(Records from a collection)
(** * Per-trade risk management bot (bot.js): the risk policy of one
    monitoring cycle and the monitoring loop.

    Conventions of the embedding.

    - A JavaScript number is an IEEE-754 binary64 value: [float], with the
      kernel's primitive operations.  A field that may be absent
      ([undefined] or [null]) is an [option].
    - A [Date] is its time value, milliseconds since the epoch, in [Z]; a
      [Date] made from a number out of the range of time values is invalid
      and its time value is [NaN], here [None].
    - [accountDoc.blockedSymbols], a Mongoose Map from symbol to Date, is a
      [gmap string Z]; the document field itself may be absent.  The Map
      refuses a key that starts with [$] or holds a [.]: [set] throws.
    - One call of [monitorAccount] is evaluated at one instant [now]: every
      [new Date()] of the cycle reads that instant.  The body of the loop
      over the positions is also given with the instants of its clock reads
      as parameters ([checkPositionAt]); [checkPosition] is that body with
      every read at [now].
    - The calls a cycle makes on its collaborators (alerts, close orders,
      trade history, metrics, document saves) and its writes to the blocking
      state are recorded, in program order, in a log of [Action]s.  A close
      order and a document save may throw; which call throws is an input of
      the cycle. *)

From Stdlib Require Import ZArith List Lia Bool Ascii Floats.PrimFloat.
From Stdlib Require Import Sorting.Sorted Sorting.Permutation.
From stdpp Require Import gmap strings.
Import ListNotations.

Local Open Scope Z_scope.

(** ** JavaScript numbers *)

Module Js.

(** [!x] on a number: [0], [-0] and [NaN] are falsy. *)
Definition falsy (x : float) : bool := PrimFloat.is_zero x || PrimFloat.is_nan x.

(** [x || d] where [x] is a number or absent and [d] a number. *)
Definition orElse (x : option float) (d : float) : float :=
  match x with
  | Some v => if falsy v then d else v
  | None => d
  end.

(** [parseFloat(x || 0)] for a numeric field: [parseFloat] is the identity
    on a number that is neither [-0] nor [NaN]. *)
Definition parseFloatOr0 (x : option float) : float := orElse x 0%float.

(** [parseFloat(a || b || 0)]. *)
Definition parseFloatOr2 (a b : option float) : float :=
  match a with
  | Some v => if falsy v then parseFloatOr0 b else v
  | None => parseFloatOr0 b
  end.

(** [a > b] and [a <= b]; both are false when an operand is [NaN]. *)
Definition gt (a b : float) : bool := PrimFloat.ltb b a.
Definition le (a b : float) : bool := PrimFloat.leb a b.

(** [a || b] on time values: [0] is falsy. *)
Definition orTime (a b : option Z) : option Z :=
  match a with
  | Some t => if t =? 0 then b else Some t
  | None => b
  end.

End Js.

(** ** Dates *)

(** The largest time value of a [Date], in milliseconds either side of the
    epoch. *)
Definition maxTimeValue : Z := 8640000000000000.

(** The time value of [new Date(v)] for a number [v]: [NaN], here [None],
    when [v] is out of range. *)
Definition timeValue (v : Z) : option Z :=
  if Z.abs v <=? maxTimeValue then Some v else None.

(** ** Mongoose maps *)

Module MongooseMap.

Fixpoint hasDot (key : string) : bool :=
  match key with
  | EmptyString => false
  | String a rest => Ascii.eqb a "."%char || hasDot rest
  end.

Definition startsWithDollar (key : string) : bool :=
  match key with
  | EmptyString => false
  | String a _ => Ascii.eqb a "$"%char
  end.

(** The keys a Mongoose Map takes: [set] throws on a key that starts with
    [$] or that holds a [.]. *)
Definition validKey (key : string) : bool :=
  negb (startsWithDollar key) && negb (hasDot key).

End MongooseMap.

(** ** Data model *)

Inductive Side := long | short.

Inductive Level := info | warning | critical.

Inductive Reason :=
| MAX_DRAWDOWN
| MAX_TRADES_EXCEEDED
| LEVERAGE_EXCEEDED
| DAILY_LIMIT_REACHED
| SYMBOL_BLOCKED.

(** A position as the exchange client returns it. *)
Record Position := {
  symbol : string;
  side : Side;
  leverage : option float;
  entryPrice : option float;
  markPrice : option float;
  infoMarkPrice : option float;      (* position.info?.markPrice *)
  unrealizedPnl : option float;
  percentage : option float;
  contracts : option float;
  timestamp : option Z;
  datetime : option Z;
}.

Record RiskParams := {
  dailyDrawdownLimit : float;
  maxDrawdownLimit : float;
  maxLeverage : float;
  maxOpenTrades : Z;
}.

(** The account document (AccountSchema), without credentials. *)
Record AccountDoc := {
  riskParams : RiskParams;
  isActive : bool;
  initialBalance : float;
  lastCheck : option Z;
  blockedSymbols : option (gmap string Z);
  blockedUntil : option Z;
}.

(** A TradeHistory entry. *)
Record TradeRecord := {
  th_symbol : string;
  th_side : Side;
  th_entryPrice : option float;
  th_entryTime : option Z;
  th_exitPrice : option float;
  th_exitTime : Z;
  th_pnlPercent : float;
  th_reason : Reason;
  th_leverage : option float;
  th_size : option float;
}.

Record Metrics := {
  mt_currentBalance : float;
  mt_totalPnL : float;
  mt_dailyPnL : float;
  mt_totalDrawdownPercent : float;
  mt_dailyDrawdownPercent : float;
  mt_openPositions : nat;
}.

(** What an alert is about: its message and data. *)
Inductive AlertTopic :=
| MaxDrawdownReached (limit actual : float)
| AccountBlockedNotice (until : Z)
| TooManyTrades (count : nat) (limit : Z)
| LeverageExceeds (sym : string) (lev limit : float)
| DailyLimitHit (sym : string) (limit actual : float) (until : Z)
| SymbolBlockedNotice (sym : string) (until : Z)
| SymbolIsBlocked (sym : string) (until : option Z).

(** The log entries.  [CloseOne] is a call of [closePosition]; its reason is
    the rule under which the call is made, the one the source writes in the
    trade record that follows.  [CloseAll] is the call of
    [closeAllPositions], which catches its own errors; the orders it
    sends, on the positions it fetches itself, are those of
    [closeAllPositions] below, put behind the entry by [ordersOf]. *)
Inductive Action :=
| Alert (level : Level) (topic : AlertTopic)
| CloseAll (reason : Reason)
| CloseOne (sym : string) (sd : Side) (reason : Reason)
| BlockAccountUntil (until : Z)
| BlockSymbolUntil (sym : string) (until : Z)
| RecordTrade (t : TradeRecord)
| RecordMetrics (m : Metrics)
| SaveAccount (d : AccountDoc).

• [Task to complete] Could you please reproduce each record exactly, leaving nothing out?

• [Output for this exercise]
(** * Per-trade risk management bot (bot.js): the risk policy of one
    monitoring cycle and the monitoring loop.

    Conventions of the embedding.

    - A JavaScript number is an IEEE-754 binary64 value: [float], with the
      kernel's primitive operations.  A field that may be absent
      ([undefined] or [null]) is an [option].
    - A [Date] is its time value, milliseconds since the epoch, in [Z]; a
      [Date] made from a number out of the range of time values is invalid
      and its time value is [NaN], here [None].
    - [accountDoc.blockedSymbols], a Mongoose Map from symbol to Date, is a
      [gmap string Z]; the document field itself may be absent.  The Map
      refuses a key that starts with [$] or holds a [.]: [set] throws.
    - One call of [monitorAccount] is evaluated at one instant [now]: every
      [new Date()] of the cycle reads that instant.  The body of the loop
      over the positions is also given with the instants of its clock reads
      as parameters ([checkPositionAt]); [checkPosition] is that body with
      every read at [now].
    - The calls a cycle makes on its collaborators (alerts, close orders,
      trade history, metrics, document saves) and its writes to the blocking
      state are recorded, in program order, in a log of [Action]s.  A close
      order and a document save may throw; which call throws is an input of
      the cycle. *)

From Stdlib Require Import ZArith List Lia Bool Ascii Floats.PrimFloat.
From Stdlib Require Import Sorting.Sorted Sorting.Permutation.
From stdpp Require Import gmap strings.
Import ListNotations.

Local Open Scope Z_scope.

(** ** JavaScript numbers *)

Module Js.

(** [!x] on a number: [0], [-0] and [NaN] are falsy. *)
Definition falsy (x : float) : bool := PrimFloat.is_zero x || PrimFloat.is_nan x.

(** [x || d] where [x] is a number or absent and [d] a number. *)
Definition orElse (x : option float) (d : float) : float :=
  match x with
  | Some v => if falsy v then d else v
  | None => d
  end.

(** [parseFloat(x || 0)] for a numeric field: [parseFloat] is the identity
    on a number that is neither [-0] nor [NaN]. *)
Definition parseFloatOr0 (x : option float) : float := orElse x 0%float.

(** [parseFloat(a || b || 0)]. *)
Definition parseFloatOr2 (a b : option float) : float :=
  match a with
  | Some v => if falsy v then parseFloatOr0 b else v
  | None => parseFloatOr0 b
  end.

(** [a > b] and [a <= b]; both are false when an operand is [NaN]. *)
Definition gt (a b : float) : bool := PrimFloat.ltb b a.
Definition le (a b : float) : bool := PrimFloat.leb a b.

(** [a || b] on time values: [0] is falsy. *)
Definition orTime (a b : option Z) : option Z :=
  match a with
  | Some t => if t =? 0 then b else Some t
  | None => b
  end.

End Js.

(** ** Dates *)

(** The largest time value of a [Date], in milliseconds either side of the
    epoch. *)
Definition maxTimeValue : Z := 8640000000000000.

(** The time value of [new Date(v)] for a number [v]: [NaN], here [None],
    when [v] is out of range. *)
Definition timeValue (v : Z) : option Z :=
  if Z.abs v <=? maxTimeValue then Some v else None.

(** ** Mongoose maps *)

Module MongooseMap.

Fixpoint hasDot (key : string) : bool :=
  match key with
  | EmptyString => false
  | String a rest => Ascii.eqb a "."%char || hasDot rest
  end.

Definition startsWithDollar (key : string) : bool :=
  match key with
  | EmptyString => false
  | String a _ => Ascii.eqb a "$"%char
  end.

(** The keys a Mongoose Map takes: [set] throws on a key that starts with
    [$] or that holds a [.]. *)
Definition validKey (key : string) : bool :=
  negb (startsWithDollar key) && negb (hasDot key).

End MongooseMap.

(** ** Data model *)

Inductive Side := long | short.

Inductive Level := info | warning | critical.

Inductive Reason :=
| MAX_DRAWDOWN
| MAX_TRADES_EXCEEDED
| LEVERAGE_EXCEEDED
| DAILY_LIMIT_REACHED
| SYMBOL_BLOCKED.

(** A position as the exchange client returns it. *)
Record Position := {
  symbol : string;
  side : Side;
  leverage : option float;
  entryPrice : option float;
  markPrice : option float;
  infoMarkPrice : option float;      (* position.info?.markPrice *)
  unrealizedPnl : option float;
  percentage : option float;
  contracts : option float;
  timestamp : option Z;
  datetime : option Z;
}.

Record RiskParams := {
  dailyDrawdownLimit : float;
  maxDrawdownLimit : float;
  maxLeverage : float;
  maxOpenTrades : Z;
}.

(** The account document (AccountSchema), without credentials. *)
Record AccountDoc := {
  riskParams : RiskParams;
  isActive : bool;
  initialBalance : float;
  lastCheck : option Z;
  blockedSymbols : option (gmap string Z);
  blockedUntil : option Z;
}.

(** A TradeHistory entry. *)
Record TradeRecord := {
  th_symbol : string;
  th_side : Side;
  th_entryPrice : option float;
  th_entryTime : option Z;
  th_exitPrice : option float;
  th_exitTime : Z;
  th_pnlPercent : float;
  th_reason : Reason;
  th_leverage : option float;
  th_size : option float;
}.

Record Metrics := {
  mt_currentBalance : float;
  mt_totalPnL : float;
  mt_dailyPnL : float;
  mt_totalDrawdownPercent : float;
  mt_dailyDrawdownPercent : float;
  mt_openPositions : nat;
}.

(** What an alert is about: its message and data. *)
Inductive AlertTopic :=
| MaxDrawdownReached (limit actual : float)
| AccountBlockedNotice (until : Z)
| TooManyTrades (count : nat) (limit : Z)
| LeverageExceeds (sym : string) (lev limit : float)
| DailyLimitHit (sym : string) (limit actual : float) (until : Z)
| SymbolBlockedNotice (sym : string) (until : Z)
| SymbolIsBlocked (sym : string) (until : option Z).

(** The log entries.  [CloseOne] is a call of [closePosition]; its reason is
    the rule under which the call is made, the one the source writes in the
    trade record that follows.  [CloseAll] is the call of
    [closeAllPositions], which catches its own errors; the orders it
    sends, on the positions it fetches itself, are those of
    [closeAllPositions] below, put behind the entry by [ordersOf]. *)
Inductive Action :=
| Alert (level : Level) (topic : AlertTopic)
| CloseAll (reason : Reason)
| CloseOne (sym : string) (sd : Side) (reason : Reason)
| BlockAccountUntil (until : Z)
| BlockSymbolUntil (sym : string) (until : Z)
| RecordTrade (t : TradeRecord)
| RecordMetrics (m : Metrics)
| SaveAccount (d : AccountDoc).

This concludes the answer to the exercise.